═══ MATERIAL TO PROCESS ═══

(* ===== verification/Filename.v ===== *)
(** * filename.c: what a file name says about a file *)

From S2P Require Import Prelude CLib Util.

Section Filename.
  Context {St : Type} {MS : MemState St} {Cfg : Config}.

(** A pointer to the extension, including the dot, as an index. *)
Definition dcc_find_extension (sfile : cstr) : option nat :=
  match strrchr sfile "." with
  | None => None
  | Some dot => if ceqb (cget sfile (dot + 1)) NUL then None else Some dot
  end.

Definition dcc_find_extension_const (sfile : cstr) : option nat :=
  dcc_find_extension sfile.

Definition dcc_find_basename (sfile : option cstr) : option cstr :=
  match sfile with
  | None => None
  | Some s =>
      match strrchr s "/" with
      | None => Some s
      | Some slash =>
          if ceqb (cget s (slash + 1)) NUL then Some s
          else Some (drop (slash + 1) s)
      end
  end.

Definition dcc_truncate_to_dirname (file : cstr) : cstr :=
  match strrchr file "/" with
  | None => []
  | Some slash => take slash file
  end.

Definition dcc_set_file_extension (sfile new_ext : cstr) : M St cstr :=
  do! malloc_or EXIT_DISTCC_FAILED;
  match dcc_find_extension sfile with
  | None => fail EXIT_DISTCC_FAILED
  | Some dot =>
      if decide (length (drop dot sfile) < length new_ext)
      then fail EXIT_DISTCC_FAILED
      else ret (take dot sfile ++ new_ext)
  end.

Definition dcc_preproc_exten (e : cstr) : option cstr :=
  if negb (ceqb (cget e 0) ".") then None
  else
    let e := drop 1 e in
    if streq e "i"%cs || streq e "c"%cs then Some ".i"%cs
    else if streq e "c"%cs || streq e "cc"%cs || streq e "cpp"%cs
            || streq e "cxx"%cs || streq e "cp"%cs || streq e "c++"%cs
            || streq e "C"%cs || streq e "ii"%cs then Some ".ii"%cs
    else if streq e "mi"%cs || streq e "m"%cs then Some ".mi"%cs
    else if streq e "mii"%cs || streq e "mm"%cs || streq e "M"%cs then Some ".mii"%cs
    else if streq e "s"%cs || streq e "S"%cs then Some ".s"%cs
    else None.

Definition dcc_is_preprocessed (sfile : cstr) : bool :=
  match dcc_find_extension_const sfile with
  | None => false
  | Some dot =>
      let ext := drop (dot + 1) sfile in
      let c := cget ext 0 in
      if ENABLE_REMOTE_ASSEMBLE && ceqb c "s" then streq ext "s"%cs
      else if ceqb c "i" then streq ext "i"%cs || streq ext "ii"%cs
      else if ceqb c "m" then streq ext "mi"%cs || streq ext "mii"%cs
      else false
  end.

Definition dcc_is_source (sfile : cstr) : bool :=
  match dcc_find_extension_const sfile with
  | None => false
  | Some dot =>
      let ext := drop (dot + 1) sfile in
      let c := cget ext 0 in
      if ceqb c "i" then streq ext "i"%cs || streq ext "ii"%cs
      else if ceqb c "c" then
        streq ext "c"%cs || streq ext "cc"%cs || streq ext "cpp"%cs
        || streq ext "cxx"%cs || streq ext "cp"%cs || streq ext "c++"%cs
      else if ceqb c "C" then streq ext "C"%cs
      else if ceqb c "m" then
        streq ext "m"%cs || streq ext "mm"%cs || streq ext "mi"%cs
        || streq ext "mii"%cs
      else if ceqb c "M" then streq ext "M"%cs
      else if ENABLE_REMOTE_ASSEMBLE && ceqb c "s" then streq ext "s"%cs
      else if ENABLE_REMOTE_ASSEMBLE && ceqb c "S" then streq ext "S"%cs
      else false
  end.

Definition dcc_is_object (filename : cstr) : bool :=
  match dcc_find_extension_const filename with
  | None => false
  | Some dot => streq (drop dot filename) ".o"%cs
  end.

(** 0, or EXIT_DISTCC_FAILED for autoconf's files. *)
Definition dcc_source_needs_local (filename : cstr) : Z :=
  match dcc_find_basename (Some filename) with
  | Some p =>
      if str_startswith "conftest."%cs p || str_startswith "tmp.conftest."%cs p
      then EXIT_DISTCC_FAILED else 0%Z
  | None => 0%Z
  end.

Definition dcc_output_from_source (sfile out_extn : cstr) : M St cstr :=
  let sfile := match strrchr sfile "/" with
               | Some slash => drop (slash + 1) sfile
               | None => sfile
               end in
  if decide (length sfile < 3) then fail EXIT_DISTCC_FAILED
  else dcc_set_file_extension sfile out_extn.

(** ** Extensions *)

(** The extension is everything from the last dot, when something follows it. *)
Lemma find_extension_app a c b :
  c ≠ NUL → "."%char ∉ c :: b →
  dcc_find_extension (a ++ "."%char :: c :: b) = Some (length a).
Proof.
  intros Hc Hb. unfold dcc_find_extension.
  rewrite (proj2 (strrchr_Some (a ++ "."%char :: c :: b) "." (length a))) by eauto.
  rewrite cget_app_r. change (cget ("."%char :: c :: b) 1) with c.
  apply ceqb_false in Hc. by rewrite Hc.
Qed.

Lemma find_extension_Some s i :
  dcc_find_extension s = Some i →
  ∃ a b, s = a ++ "."%char :: b ∧ "."%char ∉ b ∧ b ≠ [] ∧ i = length a.
Proof.
  unfold dcc_find_extension. destruct (strrchr s ".") as [j|] eqn:E; [|done].
  apply strrchr_Some in E as (a & b & -> & Hb & ->). rewrite cget_app_r.
  destruct b as [|c b]; simpl; [done|].
  change (cget ("."%char :: c :: b) 1) with c.
  destruct (ceqb c NUL); intros [= <-]. exists a, (c :: b). done.
Qed.

Lemma find_extension_None s :
  nul_free s → dcc_find_extension s = None →
  "."%char ∉ s ∨ ∃ a, s = a ++ "."%cs.
Proof.
  intros Hs. unfold dcc_find_extension. destruct (strrchr s ".") as [j|] eqn:E.
  - apply strrchr_Some in E as (a & b & -> & Hb & ->). rewrite cget_app_r.
    destruct b as [|c b]; [eauto|].
    change (cget ("."%char :: c :: b) 1) with c.
    assert (c ≠ NUL) as Hc%ceqb_false; [|by rewrite Hc].
    intros ->. apply Hs. set_solver.
  - apply strrchr_None in E. auto.
Qed.

(** ** Source files *)

(** The extensions the switch of [dcc_is_source] accepts. *)
Definition source_exts : list cstr :=
  ["i"%cs; "ii"%cs; "c"%cs; "cc"%cs; "cpp"%cs; "cxx"%cs; "cp"%cs; "c++"%cs;
   "C"%cs; "m"%cs; "mm"%cs; "mi"%cs; "mii"%cs; "M"%cs]
  ++ (if ENABLE_REMOTE_ASSEMBLE then ["s"%cs; "S"%cs] else []).

Lemma drop_app_dot a (b : cstr) : drop (length a + 1) (a ++ "."%char :: b) = b.
Proof. rewrite drop_app_ge by lia. by replace (length a + 1 - length a) with 1 by lia. Qed.

Lemma is_source_ext s :
  dcc_is_source s = true → ∃ a b, s = a ++ "."%char :: b ∧ b ∈ source_exts.
Proof.
  unfold dcc_is_source, dcc_find_extension_const, source_exts.
  destruct (dcc_find_extension s) as [i|] eqn:E; [|done].
  apply find_extension_Some in E as (a & b & -> & _ & _ & ->).
  rewrite drop_app_dot. intros Hb. exists a, b. split; [done|].
  destruct ENABLE_REMOTE_ASSEMBLE; simpl in Hb;
    repeat (destruct (ceqb _ _)); btest; naive_solver set_solver.
Qed.

Lemma find_extension_source a b :
  b ∈ source_exts → dcc_find_extension (a ++ "."%char :: b) = Some (length a).
Proof.
  unfold source_exts. intros Hb.
  destruct ENABLE_REMOTE_ASSEMBLE; simpl in Hb;
    repeat (apply elem_of_cons in Hb as [->|Hb]; [by apply find_extension_app; [done|vm_compute; set_solver]|]);
    by apply elem_of_nil in Hb.
Qed.

Lemma is_source_app a b : b ∈ source_exts → dcc_is_source (a ++ "."%char :: b) = true.
Proof.
  intros Hb. unfold dcc_is_source, dcc_find_extension_const.
  rewrite find_extension_source by done. rewrite drop_app_dot.
  unfold source_exts in Hb. destruct ENABLE_REMOTE_ASSEMBLE; simpl in Hb;
    repeat (apply elem_of_cons in Hb as [->|Hb]; [done|]);
    by apply elem_of_nil in Hb.
Qed.

(** No recognised extension contains a slash, so it belongs to the last
    component of the path. *)
Lemma source_ext_no_slash b : b ∈ source_exts → "/"%char ∉ b ∧ 1 ≤ length b.
Proof.
  unfold source_exts. intros Hb. destruct ENABLE_REMOTE_ASSEMBLE; simpl in Hb;
    repeat (apply elem_of_cons in Hb as [->|Hb];
            [split; [vm_compute; set_solver|simpl; lia]|]);
    by apply elem_of_nil in Hb.
Qed.

(** ** Paths *)

(** Every path is a directory part, empty or ending in a slash, and a last
    component. *)
Lemma path_split (s : cstr) :
  ∃ dir base, s = dir ++ base ∧ "/"%char ∉ base ∧
    (dir = [] ∧ strrchr s "/" = None ∨
     ∃ d, dir = d ++ "/"%cs ∧ strrchr s "/" = Some (length d)).
Proof.
  destruct (strrchr s "/") as [i|] eqn:E.
  - apply strrchr_Some in E as (d & base & -> & Hb & ->).
    exists (d ++ "/"%cs), base. rewrite <- app_assoc. eauto 10.
  - exists [], s. apply strrchr_None in E. eauto.
Qed.

Lemma drop_slash d (base : cstr) :
  drop (length d + 1) ((d ++ "/"%cs) ++ base) = base.
Proof.
  rewrite <- app_assoc, drop_app_ge by lia.
  by replace (length d + 1 - length d) with 1 by lia.
Qed.

(** The extension of a source file is in the last component of its path. *)
Lemma source_split (s : cstr) :
  dcc_is_source s = true →
  ∃ dir a b, s = dir ++ a ++ "."%char :: b ∧ "/"%char ∉ a ++ "."%char :: b ∧
    b ∈ source_exts ∧
    (dir = [] ∧ strrchr s "/" = None ∨
     ∃ d, dir = d ++ "/"%cs ∧ strrchr s "/" = Some (length d)).
Proof.
  intros (a & b & -> & Hb)%is_source_ext.
  pose proof (source_ext_no_slash _ Hb) as [Hns _].
  destruct (path_split a) as (dir & base & -> & Hbase & Hdir).
  exists dir, base, b. rewrite <- app_assoc.
  split; [done|]. split; [set_solver|]. split; [done|].
  destruct Hdir as [[-> _]|(d & -> & _)].
  - left. split; [done|]. apply strrchr_None. set_solver.
  - right. exists d. split; [done|]. apply strrchr_Some.
    exists d, (base ++ "."%char :: b). rewrite <- app_assoc. set_solver.
Qed.

Lemma set_file_extension_ok s new_ext a b σ :
  mem_ok σ → s = a ++ "."%char :: b → dcc_find_extension s = Some (length a) →
  dcc_set_file_extension s new_ext σ =
    (if decide (S (length b) < length new_ext) then Fail EXIT_DISTCC_FAILED
     else Ok (a ++ new_ext), σ).
Proof.
  intros Hm -> He. unfold dcc_set_file_extension.
  rewrite (bind_Ok _ _ _ () σ) by by apply malloc_or_ok. rewrite He.
  rewrite drop_app_length, take_app_length. simpl.
  by destruct (decide (S (length b) < length new_ext)).
Qed.
End Filename.

Section FilenameProperties.
  Context {St : Type} {MS : MemState St} {Cfg : Config}.

Lemma preproc_exten_source (s base : cstr) :
  dcc_is_source s = true →
  ∃ dot e, dcc_find_extension s = Some dot ∧
    dcc_preproc_exten (drop dot s) = Some e ∧
    dcc_is_preprocessed (base ++ e) = true ∧
    dcc_is_source (base ++ e) = true.
Proof.
  intros (a & b & -> & Hb)%is_source_ext. exists (length a).
  rewrite find_extension_source, drop_app_length by done.
  unfold source_exts in Hb.
  destruct ENABLE_REMOTE_ASSEMBLE eqn:Ha; simpl in Hb;
    repeat (apply elem_of_cons in Hb as [->|Hb];
    [ eexists; split_and!; [done|vm_compute; reflexivity| |];
      [ unfold dcc_is_preprocessed, dcc_find_extension_const;
        rewrite find_extension_source by (unfold source_exts; rewrite Ha; set_solver);
        rewrite drop_app_dot, Ha; done
      | apply is_source_app; unfold source_exts; rewrite Ha; set_solver ]|]);
    by apply elem_of_nil in Hb.
Qed.

(** Preprocessing a source file always has a name to go to: for
    every file [dcc_is_source] accepts, [dcc_preproc_exten] of its extension is
    an extension that marks the result as already preprocessed, so
    [dcc_cpp_maybe] never passes NULL on and the server, which looks only at
    the name it is given, will not preprocess a second time. *)
Lemma preproc_exten_of_source (s base : cstr) :
  dcc_is_source s = true →
  ∃ dot e, dcc_find_extension s = Some dot ∧
    dcc_preproc_exten (drop dot s) = Some e ∧
    dcc_is_preprocessed (base ++ e) = true ∧
    dcc_is_source (base ++ e) = true.
Proof. apply preproc_exten_source. Qed.

(** The default object name: the last component of the source's
    path with its extension replaced, and the only failure is a component
    shorter than three characters.  With ".o" and ".s" the new extension always
    fits the copy of the old name. *)
Lemma output_from_source_spec (s out : cstr) (σ : St) :
  dcc_is_source s = true → length out = 2 → mem_ok σ →
  ∃ dir a b, s = dir ++ a ++ "."%char :: b ∧ "/"%char ∉ a ++ "."%char :: b ∧
    (dir = [] ∨ ∃ d, dir = d ++ "/"%cs) ∧
    dcc_output_from_source s out σ =
      (if decide (a = [] ∧ length b = 1) then Fail EXIT_DISTCC_FAILED
       else Ok (a ++ out), σ).
Proof.
  intros Hs Hout Hm.
  destruct (source_split s Hs) as (dir & a & b & Heq & Hbase & Hb & Hdir).
  exists dir, a, b. split; [done|]. split; [done|].
  split; [naive_solver|].
  assert (match strrchr s "/" with
          | Some slash => drop (slash + 1) s | None => s end
          = a ++ "."%char :: b) as Hbn.
  { destruct Hdir as [[-> ->]|(d & -> & ->)]; subst; [done|]. apply drop_slash. }
  unfold dcc_output_from_source. rewrite Hbn.
  pose proof (source_ext_no_slash _ Hb) as [_ Hlen].
  rewrite length_app. simpl.
  case_decide as Hd; case_decide as Hd'.
  - done.
  - exfalso. apply Hd'. destruct a; simpl in *; split; [done|lia|lia|lia].
  - destruct Hd' as [-> ?]. simpl in Hd. lia.
  - rewrite (set_file_extension_ok _ _ a b) by (done || by apply find_extension_source).
    by rewrite decide_False by lia.
Qed.
End FilenameProperties.

(** ** Witnesses *)

Lemma preproc_exten_of_source_witness :
  ∃ dot e, dcc_find_extension "dir/hello.cpp"%cs = Some dot ∧
    dcc_preproc_exten (drop dot "dir/hello.cpp"%cs) = Some e ∧
    dcc_is_preprocessed (Cfg := usual_config) ("/tmp/distcc_1"%cs ++ e) = true ∧
    dcc_is_source (Cfg := usual_config) ("/tmp/distcc_1"%cs ++ e) = true.
Proof. apply (preproc_exten_of_source (Cfg := usual_config)). reflexivity. Defined.

Lemma output_from_source_spec_witness :
  ∃ dir a b, "dir/hello.c"%cs = dir ++ a ++ "."%char :: b ∧
    "/"%char ∉ a ++ "."%char :: b ∧
    (dir = [] ∨ ∃ d, dir = d ++ "/"%cs) ∧
    dcc_output_from_source (St := list bool) "dir/hello.c"%cs ".o"%cs [] =
      (if decide (a = [] ∧ length b = 1) then Fail EXIT_DISTCC_FAILED
       else Ok (a ++ ".o"%cs), []).
Proof. apply (output_from_source_spec (Cfg := usual_config)); reflexivity. Defined.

═══

» **EXERCISE DIRECTIONS**: Filter the entries above down to the lines that hold the word "component", and copy those lines.

» **ANSWER AREA**:
    component of the path. *)
    component. *)
(** The extension of a source file is in the last component of its path. *)
(** The default object name: the last component of the source's
    path with its extension replaced, and the only failure is a component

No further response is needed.